Data provided below:

Definition shape {A} (o : option A) : DecodeOutcome := match o with Some _ => Decoded | None => ShapeMismatch end.
Definition shape_error : Error := protocolError "JSON document does not match the requested shape.".

(** The clone of the request a handler gets. *)
Definition isolate_request (request : InterceptRequest) : result CallError InterceptRequest :=
  match marshal_request request with
  | None => Err (OtherError 0)
  | Some raw =>
      match DecodeJSON request_types raw (Some 13%nat) (fun raw => shape (decode_request raw)) with
      | Err e => Err (FabricError e)
      | Ok _ => of_option (decode_request raw) (FabricError shape_error)
      end
  end.

(** The copy of the decision the engine keeps. *)
Definition own_decision (d : Decision) : result CallError Decision :=
  match marshal_decision d with
  | None => Err (FabricError (NewError CodeProtocolError "Invalid interceptor response"))
  | Some encoded =>
      if MaxInterceptBytes <? blen encoded
      then Err (FabricError (NewError CodeProtocolError "Invalid interceptor response"))
      else match DecodeJSON decision_types encoded (Some 13%nat) (fun raw => shape (decode_decision raw)) with
           | Err e => Err (FabricError e)
           | Ok _ => of_option (decode_decision encoded) (FabricError shape_error)
           end
  end.

Definition is_unavailable (e : CallError) : bool :=
  match e with FabricError e => bool_decide (err_code e = CodeTargetUnavailable) | _ => false end.

Definition classify (e : CallError) : CallError :=
  if is_unavailable e then FabricError (NewError CodeTargetUnavailable "Interceptor unavailable")
  else FabricError (NewError CodeProtocolError "Interceptor failed").

(** The goroutine of a call, up to the answer it sends. *)
Definition run_handler (ctx : Ctx) (millis : Z) (handler : Handler) (isolated : InterceptRequest) :
    M (result CallError Decision) :=
  let* started := host (call_err ctx millis) in
  let* answer := match started with
                 | Some e => ret (Answers no_decision (Some e))
                 | None => host (intercept handler isolated)
                 end in
  let '(decision, err) := match answer with
                          | Panics => (no_decision, Some (FabricError (NewError CodeProtocolError "Interceptor failed")))
                          | Answers d err => (d, err)
                          end in
  match err with
  | Some e =>
      let* ended := host (call_err ctx millis) in
      ret (Err (match ended with None => classify e | Some _ => e end))
  | None => ret (own_decision decision)
  end.

(** Executor.Call. The goroutine is run before the last select; a call whose
    lifetime ends first returns without its answer, and the goroutine's slot is
    then released later than here. *)
Definition Executor_Call (ctx : Ctx) (c : CompiledRegistration) (handler : option Handler) (request : InterceptRequest) :
    M (result CallError Decision) :=
  let r := c_Registration c in
  match handler with
  | None => ret (Err (FabricError invalidRegistration))
  | Some handler =>
      if r_TimeoutMillis r =? 0 then ret (Err (FabricError invalidRegistration))
      else if str_eqb (r_Placement r) PlacementRelay then
        ret (Err (FabricError (NewError CodeUnsupported "Plaintext extension protocol cannot run on relay")))
      else if negb (str_eqb (ir_InterceptorID request) (r_ID r)) ||
              negb (str_eqb (ir_Operation request) (m_Operation (r_Match r))) ||
              negb (str_eqb (ir_Stage request) (m_Stage (r_Match r))) ||
              negb (containsPhase (r_Phases r) (ir_Phase request)) then
        ret (Err (FabricError (NewError CodeProtocolError "Interceptor request does not match registration")))
      else
        let millis := r_TimeoutMillis r in
        let* unacquired := host (acquire ctx millis) in
        match unacquired with
        | Some e => ret (Err e)
        | None =>
            let* ended := host (call_err ctx millis) in
            match ended with
            | Some e => let* _ := host release in ret (Err e)
            | None =>
                match isolate_request request with
                | Err e => let* _ := host release in ret (Err e)
                | Ok isolated =>
                    let* answer := run_handler ctx millis handler isolated in
                    let* _ := host release in
                    let* overdue := host (await ctx millis) in
                    match overdue with
                    | Some e => ret (Err e)
                    | None =>
                        let* ended := host (call_err ctx millis) in
                        match ended with
                        | Some e => ret (Err e)
                        | None => ret answer
                        end
                    end
                end
            end
        end
  end.

(** HandlerRegistry *)
Definition HandlerRegistry := gmap string Handler.
Definition Registry_Set (bindings : HandlerRegistry) (binding : string) (handler : option Handler) :
    result Error HandlerRegistry :=
  match handler with
  | None => Err invalidRegistration
  | Some h => if str_eqb binding "" || (256 <? len binding) then Err invalidRegistration
              else Ok (<[binding := h]> bindings)
  end.
Definition Registry_Resolve (bindings : HandlerRegistry) (binding : string) : result Error Handler :=
  of_option (bindings !! binding) (NewError CodeTargetUnavailable "Extension binding is unavailable").
End remote.
End Remote.

(** ** The engine (engine.go) *)
Module Engine.
Import Ref Wire.Wire Model Stream.Stream Patch.Patch Manifest Protocol HostWorld Output Remote.

(** The JSON array whose digest names a deferral: purpose, principal, audience,
    digest of the original, envelope ID, plan revision, interceptor ID, stage,
    cursor, redirects, entered interceptors. *)
Class EngineJson := {
  frame_deferral : Principal -> string -> string -> string -> string -> string -> string -> Z -> Z -> list string ->
                   list byte;
  marshal_state : PipelineState -> option (list byte);
}.

(** ResumePermit (resume.go), an in-process object consumed under its mutex. *)
Record ResumePermit := mkPermit {
  rp_used : bool; rp_principal : Principal; rp_audience : string; rp_originalDigest : list byte; rp_stateDigest : list byte }.

Section types.
Context `{Host}.

Record EngineConfig := mkEngine {
  e_plan : Plan; e_handlers : gmap string Handler; e_continuations : bool; e_maxRedirects : Z }.

(** interceptedStream (engine_stream.go): the checked endpoint stream with the
    hooks of the interceptors that were entered. [is_closed] is its cancelled
    lifetime together with the once-only close of the checked stream. *)
Record InterceptedStream := mkIntercepted {
  is_envelope : Envelope; is_stage : string; is_stack : list CompiledRegistration;
  is_checked : CheckedStream; is_upstream : Upstream; is_terminal : bool; is_closed : bool }.

(** lifetimeStream: [ls_cancelled] tells that [once] has cancelled the run. *)
Record LifetimeStream := mkLifetime { ls_upstream : InterceptedStream; ls_cancelled : bool }.
End types.

Section engine.
Context `{Sha256, JsonDecoder, EnvelopeJson, PatchJson, OutputJson, InterceptJson, EngineJson, !Host}.

Notation Result := (result CallError (Outcome InterceptedStream)) (only parsing).

(** NewEngine. Go's map enumeration of the chains decides nothing: any missing
    binding is the same error. *)
Definition NewEngine (plan : Plan) (bindings : HandlerRegistry) (continuations : bool) (maxRedirects : Z)
    (options : nat) : result Error EngineConfig :=
  let? _ := guard (negb ((maxRedirects <? 1) || (64 <? maxRedirects))) invalidRegistration in
  let? _ := guard (forallb (fun chain => forallb (fun c => bool_decide (is_Some (bindings !! r_Binding (c_Registration c)))) chain)
                     (map_to_list (p_chains plan)).*2)
              (NewError CodeTargetUnavailable "Extension binding is not installed") in
  let? _ := guard (Nat.leb options 1) invalidRegistration in
  Ok (mkEngine plan bindings continuations maxRedirects).

Context (e : EngineConfig).

Definition request (envelope : Envelope) (stage : string) (c : CompiledRegistration) (phase : string) : InterceptRequest :=
  mkRequest CurrentProtocolVersion (r_ID (c_Registration c)) (v_Operation envelope) stage phase envelope [] "" [] None None.

Definition is_deadline (err : CallError) : bool := match err with ContextError true => true | _ => false end.

(** Engine.call without its log. *)
Definition decide_call (ctx : Ctx) (c : CompiledRegistration) (req : InterceptRequest) (started : bool) :
    M (result CallError Decision) :=
  let* cancelled := host (ctx_err ctx) in
  match cancelled with
  | Some err => ret (Err err)
  | None =>
      let* answer := Executor_Call ctx c (e_handlers e !! r_Binding (c_Registration c)) req in
      let* cancelled := host (ctx_err ctx) in
      match cancelled with
      | Some err => ret (Err err)
      | None =>
          match answer with
          | Err err =>
              if str_eqb (r_FailureMode (c_Registration c)) FailOpen && (is_deadline err || is_unavailable err)
              then ret (Ok continue_decision)
              else if is_deadline err
              then ret (Err (FabricError (NewError CodeInterceptorTimeout "Interceptor timed out")))
              else ret (Err (FabricError (NewError CodeProtocolError "Interceptor failed")))
          | Ok decision =>
              let* now := host clock in
              match ValidateDecision req decision started now with
              | Err err => ret (Err (FabricError err))
              | Ok _ => ret (Ok decision)
              end
          end
      end
  end.

Definition call (ctx : Ctx) (c : CompiledRegistration) (req : InterceptRequest) (started : bool) :
    M (result CallError Decision) :=
  let* answer := decide_call ctx c req started in
  let* _ := emit (ECall c req answer) in
  ret answer.

(** The failure an unwinding interceptor sees. *)
Definition public_failure (failure : CallError) : Error :=
  match failure with FabricError err => err | _ => NewError CodeProtocolError "Downstream failed" end.

Definition unwind_request (envelope : Envelope) (c : CompiledRegistration) (response : list byte)
    (failure : option CallError) : InterceptRequest :=
  let phase := match failure with Some _ => PhaseError | None => PhaseResponse end in
  let r := request envelope (m_Stage (r_Match (c_Registration c))) c phase in
  mkRequest (ir_ProtocolVersion r) (ir_InterceptorID r) (ir_Operation r) (ir_Stage r) phase envelope [] "" response
    (public_failure <$> failure) None.

(** The effect of one answer on the result being unwound. *)
Definition unwind_answer (envelope : Envelope) (c : CompiledRegistration) (answer : result CallError Decision)
    (st : Outcome InterceptedStream * option CallError) : Outcome InterceptedStream * option CallError :=
  let '(outcome, failure) := st in
  match answer with
  | Err err => (no_outcome, Some err)
  | Ok decision =>
      if str_eqb (d_Action decision) Modify then
        match applyOutputJSON envelope (r_ID (c_Registration c)) "response" (oc_Response outcome) (d_Patch decision)
                MaxOutputResponseBytes with
        | Err err => (no_outcome, Some (FabricError err))
        | Ok projected =>
            (mkOutcome projected (oc_Stream outcome) (oc_DeferredID outcome) (oc_DeferredNotificationError outcome), failure)
        end
      else if str_eqb (d_Action decision) Reject then (no_outcome, FabricError <$> d_Failure decision)
      else (outcome, failure)
  end.

(** The unwinding loop over the reversed stack. *)
Fixpoint unwind_loop (ctx : Ctx) (envelope : Envelope) (entered : list CompiledRegistration)
    (outcome : Outcome InterceptedStream) (failure : option CallError) : M (Outcome InterceptedStream * option CallError) :=
  match entered with
  | [] => ret (outcome, failure)
  | c :: entered =>
      let req := unwind_request envelope c (oc_Response outcome) failure in
      if negb (containsPhase (r_Phases (c_Registration c)) (ir_Phase req)) then unwind_loop ctx envelope entered outcome failure
      else
        let* answer := call ctx c req false in
        let '(outcome, failure) := unwind_answer envelope c answer (outcome, failure) in
        unwind_loop ctx envelope entered outcome failure
  end.

Definition unwind (ctx : Ctx) (envelope : Envelope) (stack : list CompiledRegistration)
    (outcome : Outcome InterceptedStream) (failure : option CallError) : M Result :=
  let* cancelled := host (ctx_err ctx) in
  let ctx := match cancelled with Some _ => Cleanup | None => ctx end in
  let* '(outcome, failure) := unwind_loop ctx envelope (rev stack) outcome failure in
  ret (match failure with Some err => Err err | None => Ok outcome end).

End of Data provided.

#### Task requirements:
Your task is to write out the lines from the one with "else (outcome, failure)" through the end of the records, exactly and with nothing added.

#### Your response:
      else (outcome, failure)
  end.

(** The unwinding loop over the reversed stack. *)
Fixpoint unwind_loop (ctx : Ctx) (envelope : Envelope) (entered : list CompiledRegistration)
    (outcome : Outcome InterceptedStream) (failure : option CallError) : M (Outcome InterceptedStream * option CallError) :=
  match entered with
  | [] => ret (outcome, failure)
  | c :: entered =>
      let req := unwind_request envelope c (oc_Response outcome) failure in
      if negb (containsPhase (r_Phases (c_Registration c)) (ir_Phase req)) then unwind_loop ctx envelope entered outcome failure
      else
        let* answer := call ctx c req false in
        let '(outcome, failure) := unwind_answer envelope c answer (outcome, failure) in
        unwind_loop ctx envelope entered outcome failure
  end.

Definition unwind (ctx : Ctx) (envelope : Envelope) (stack : list CompiledRegistration)
    (outcome : Outcome InterceptedStream) (failure : option CallError) : M Result :=
  let* cancelled := host (ctx_err ctx) in
  let ctx := match cancelled with Some _ => Cleanup | None => ctx end in
  let* '(outcome, failure) := unwind_loop ctx envelope (rev stack) outcome failure in
  ret (match failure with Some err => Err err | None => Ok outcome end).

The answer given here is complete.